Signs of hyperchloremia:
- acrid dry cough;
- chest pain
- pain in the eyes;
- dyspeptic disorders;
- Strong headache;
- dry mouth
- heaviness in the stomach;
- nausea, heartburn.
If hyperchloremia is not stopped for a long time, water accumulates in tissues and organs, which leads to a persistent increase in blood pressure. In severe cases, an excess of matter in the body is accompanied by a rise in body temperature and toxic pulmonary edema. Reduce the amount of salt consumed, as well as control the quality of drinking water, will help stabilize the water-salt balance.

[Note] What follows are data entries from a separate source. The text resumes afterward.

(* ===== verification/Vir.v ===== *)
(** * The vector instruction register (VIR): state

    Model of the data of [DVRVectorInstructionRegister] (src/cpu/o3/pre.hh, pre.cc) and of
    the operations its interpreters share: reset, the lane arrays, the windowed fetch and the
    initialisation of a source-response continuation. *)

From S2P Require Import Prelude Inst Uop Recorder.

Module Vir.
Import Uop Recorder.

Definition Lanes : nat := 128.
Definition NumRegs : nat := 32.
Definition ReconvergenceEntries : nat := 8.
#[global] Arguments Lanes : simpl never.
#[global] Arguments NumRegs : simpl never.
#[global] Arguments ReconvergenceEntries : simpl never.

(** [struct ReconvergenceEntry] *)
Record ReconvergenceEntry := mkEntry {
  deferredMask : LaneMask;  deferredPC : Z;  reconvPC : Z;  reconvAlternate : bool
}.

Definition Entry_init : ReconvergenceEntry := mkEntry mask_empty 0 0 false.

#[export] Instance Entry_inhabited : Inhabited ReconvergenceEntry := populate Entry_init.

(** The data members.  [vectorRegs] is indexed by register, then lane;
    [lanePendingReconvergence] by lane, then uop.  [laneStack] is only ever reset. *)
Record Vir := mkVir {
  activeMask : LaneMask;
  stack : list ReconvergenceEntry;
  vectorRegs : list (list Z);
  lanePC : list Z;
  laneActive : list bool;
  laneReady : list bool;
  laneBlocked : list bool;
  lanePendingReconvergence : list (list bool);
  laneWindowStart : list nat;
  laneWindowEnd : list nat;
  laneStackDepth : list Z;
  laneStack : list (list ReconvergenceEntry);
  continuationLanes : nat;
  continuationStopIndex : nat;
  continuationContinuePastFLR : bool;
  continuationInitialized : bool;
  stackDepth : nat;
  issuedChunks : Z;
  executedChunks : Z
}.

#[export] Instance eta_Vir : Eta Vir := λ r,
  mkVir (activeMask r) (stack r) (vectorRegs r) (lanePC r) (laneActive r) (laneReady r)
    (laneBlocked r) (lanePendingReconvergence r) (laneWindowStart r) (laneWindowEnd r)
    (laneStackDepth r) (laneStack r) (continuationLanes r) (continuationStopIndex r)
    (continuationContinuePastFLR r) (continuationInitialized r) (stackDepth r)
    (issuedChunks r) (executedChunks r).

(** [struct Result] *)
Record Result := mkResult {
  activeLanes : Z;
  chunkIssues : Z;
  chunkExecutions : Z;
  divergentBranches : Z;
  reconvergences : Z;
  helperUops : Z;
  normalTerminatedLanes : Z;
  earlyExitLanes : Z;
  externalPathLanes : Z;
  unsupportedSemanticLanes : Z;
  alternatePathUops : Z;
  alternatePathReconvergences : Z;
  pcGroups : Z;
  maxPCGroupLanes : Z;
  unsupportedSemanticPC : Z;
  unsupportedSemanticEncoding : Z;
  unsupportedSemantic : Semantic;
  timedOut : bool;
  stackOverflow : bool;
  unsupportedControlFlow : bool
}.
(** Resuming a lane: it becomes ready, the group steps run. *)
Lemma group_resume source size lane d v n s :
  group_wf size s →
  let s' := (resumeSourceLanes source size lane d v n s).1 in
  group_wf size s' ∧ continuationLanes s' = continuationLanes s ∧
  ∀ l, (l < Lanes)%nat → l ≠ lane → laneActive s !!! l = true → laneReady s !!! l = false →
    waiting l s s'.
Proof.
  intros Hwf. unfold resumeSourceLanes. cbv zeta.
  destruct (_ || _ || _ || _ || _) eqn:Hg.
  { split_and!; [done..|]. intros. by split_and!. }
  reflect. pose proof (wf_lanes _ _ (proj1 Hwf)) as Hn.
  assert (lane < Lanes)%nat as Hl by lia.
  set (s1 := (write_source d lane v s) <| laneReady ::= <[lane := true]> |>).
  assert (laneActive s1 = laneActive s ∧ stack s1 = stack s ∧ stackDepth s1 = stackDepth s ∧
    continuationLanes s1 = continuationLanes s ∧
    laneReady s1 = <[lane := true]> (laneReady s)) as (E1 & E2 & E3 & E4 & E5)
    by (unfold s1, write_source; by case_match).
  assert (∀ l, (l < Lanes)%nat → l ≠ lane → same_lane l s s1) as Hsame.
  { intros l Hl' Hne. etrans; [by apply (only_write_source d lane v s)|].
    split_and!; try done. by apply lookup_total_insert_ne. }
  assert (group_wf size s1) as Hwf1.
  { split; [by apply wf_ready_update, wf_write_source, Hwf|]. rewrite E1, E2, E3, E5.
    intros i l Hi Hl' Hm. destruct (decide (l = lane)) as [->|].
    - left. apply lookup_total_insert_eq. by rewrite (wf_ready _ _ (proj1 Hwf)).
    - rewrite lookup_total_insert_ne by done. by apply (proj2 Hwf i). }
  assert (∀ l, (l < Lanes)%nat → l ≠ lane → laneActive s !!! l = true →
    laneReady s !!! l = false → laneActive s1 !!! l = true ∧ laneReady s1 !!! l = false) as Hw1.
  { intros l Hl' Hne Ha Hr. rewrite E1, E5. split; [done|]. by rewrite lookup_total_insert_ne. }
  clearbody s1. destruct (negb _).
  { split_and!; [done..|]. intros l Hl' Hne Ha Hr. destruct (Hw1 l Hl' Hne Ha Hr).
    split_and!; auto. }
  pose proof (run_loop_inv (λ st : St, group_wf size st.1 ∧ group_step size s1 st.1) n
    (step_group source size) (s1, Result_init)) as HL.
  destruct (run_loop _ _ _) as [[s2 r] f]. cbn [fst] in HL.
  destruct HL as [Hwf2 Hstep].
  { split; [done|reflexivity]. }
  { intros st [Hst Hst']. pose proof (group_step_step source size st) as Hs.
    split; [by apply Hs|by etrans]. }
  destruct (Hstep Hwf1) as (_ & Hc & Hwait).
  assert (∀ l, (l < Lanes)%nat → l ≠ lane → laneActive s !!! l = true →
    laneReady s !!! l = false → waiting l s s2) as Hfinal.
  { intros l Hl' Hne Ha Hr. destruct (Hw1 l Hl' Hne Ha Hr) as [Ha1 Hr1].
    destruct (Hwait l Hl' Ha1 Hr1) as (Hs2 & Ha2 & Hr2). split_and!; [|done|done].
    etrans; [by apply Hsame|done]. }
  destruct f; [case_match| case_match|]; cbn [fst]; split_and!; try done; congruence.
Qed.

Lemma initialize_depth source size lanes regs sc past :
  stackDepth (initializeSourceContinuation source size lanes regs sc past) = 0%nat.
Proof.
  unfold initializeSourceContinuation. cbv zeta. case_match; [done|].
  apply (for_range_inv (λ s, stackDepth s = 0%nat)); [done|]. intros l s _ Hs.
  unfold init_lane, load_lane. by apply (for_range_inv (λ s, stackDepth s = 0%nat)).
Qed.

Lemma reachable_wf source size s : reachable source size s → group_wf size s.
Proof.
  induction 1 as [lanes regs sc past|lane d v n s _ IH].
  - split; [apply wf_initialize|]. rewrite initialize_depth. intros i l Hi. lia.
  - by apply group_resume.
Qed.

(** ** Properties *)

(** C6: scheduler invariant.  After any sequence of source responses the arrays have kept
    their extents, the reconvergence stack holds at most eight entries, the active mask is
    exactly the set of active lanes, every fetch window lies in the template, and a deferred
    mask only names lanes that have their source value or have left. *)
Theorem scheduler_invariant (source : list Uop) (size : nat) (s : Vir) :
  reachable source size s → group_wf size s.
Proof. apply reachable_wf. Qed.

(** A machine two lanes wide after the response of its first lane. *)
Lemma diamond_reachable :
  reachable diamond 5 (resumeSourceLanes diamond 5 0 10 0 1000 diamond_start).1.
Proof. apply reach_response, reach_init. Qed.

Lemma scheduler_invariant_witness :
  group_wf 5 (resumeSourceLanes diamond 5 0 10 0 1000 diamond_start).1.
Proof. apply (scheduler_invariant diamond), diamond_reachable. Defined.

(** No lane runs ahead of its data.  While the response of some lane is processed, every
    other active lane whose own source value has not arrived keeps its registers, PC, window,
    pending reconvergences and place in the active mask. *)
Theorem waiting_lane_untouched (source : list Uop) (size lane l : nat) (d v : Z) (n : nat)
    (s : Vir) :
  reachable source size s → (l < Lanes)%nat → l ≠ lane →
  laneActive s !!! l = true → laneReady s !!! l = false →
  waiting l s (resumeSourceLanes source size lane d v n s).1.
Proof. intros H. by apply group_resume, (reachable_wf source). Qed.

Lemma waiting_lane_untouched_witness :
  laneValue (resumeSourceLanes diamond 5 0 10 7 1000 diamond_start).1 10 1 = Some 0.
Proof.
  destruct (waiting_lane_untouched diamond 5 0 1 10 7 1000 diamond_start) as [[Hr _] _];
    [apply reach_init|unfold Lanes; lia|done|by vm_compute|by vm_compute|].
  unfold laneValue. cbn [andb Nat.ltb]. 
  change ((10 <? NumRegs)%nat && (1 <? Lanes)%nat) with true. cbn iota.
  rewrite Hr. by vm_compute.
Defined.

(** A deferred lane whose saved PC the selected path reaches is executed there although
    it is blocked, and again once it is popped: on [diamond] the second lane adds one to a2
    twice, where the lane by itself, like the program, adds it once. *)
Theorem blocked_lane_reexecutes :
  laneValue (respond_all diamond 5 0 [0; 1] diamond_start) 12 1 = Some 2 ∧
  laneValue (VirLane.resumeSourceLane diamond 5 1 10 1 1000 diamond_start).1 12 1 = Some 1 ∧
  laneValue (respond_all diamond 5 0 [0; 1] diamond_start) 12 0 = Some 1.
Proof. by vm_compute. Qed.

(** A nested divergence defers every eligible lane under one saved PC, the lanes already
    deferred by the outer branch included: on [nested] the second lane resumes at the outer
    target and never executes the two additions its own path holds. *)
Theorem nested_divergence_loses_pc :
  let s := respond_all nested 7 0 [1; 0; 5] nested_start in
  laneValue s 11 1 = Some 0 ∧ laneValue s 12 1 = Some 0 ∧
  let t := (VirLane.resumeSourceLane nested 7 1 10 0 1000 nested_start).1 in
  laneValue t 11 1 = Some 1 ∧ laneValue t 12 1 = Some 1.
Proof. by vm_compute. Qed.

End VirGroup.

For dechlorination of the liquid, it is advisable to use multi-level cleaning mechanisms, carbon filters, boil or stand for 6 to 8 hours.
Sources of chlorine
In addition to chlorinated water, sodium chloride or common table salt is a natural storehouse of a macrocell. With this product, up to 90% of the daily rate of the compound enters the human body. In addition, it is present in seafood, cereals, animal proteins, vegetables, fruits and herbs.
|Product name||Chlorine content in 100 grams of product, milligrams|
|Cooking salt||59 000|
|Fish (hake, capelin, pollock, saury, herring)||170|
|Cow's milk (whole) 3 - 4%||115|
|Kefir (homemade) 3 - 4%||110|
Interestingly, adding a pinch of salt to the finished dish increases the concentration of chlorine in food by 3-5 times.
Chlorine is the most important biogenic element for the human body, which is part of almost all skin cells, blood and bone tissue.
This substance is involved in the formation of gastric juice, stimulation of enzymes, and the formation of blood plasma. The compound plays a key role in maintaining the acid - base and osmotic balance in lymph, blood, and cerebrospinal fluid. Along with this, chlorides potentiate the deposition of glycogen in the tissues of the liver, as a result of which the energy potential of the body increases, especially during physical exertion.
An imbalance of chlorine in the body, in 80% of cases, is accompanied by a deterioration in overall well-being and the appearance of secondary complications associated with neuromuscular disorders or heart failure.
The highest chlorine content in ordinary table salt, which is why hypochloremia in humans is a rare occurrence.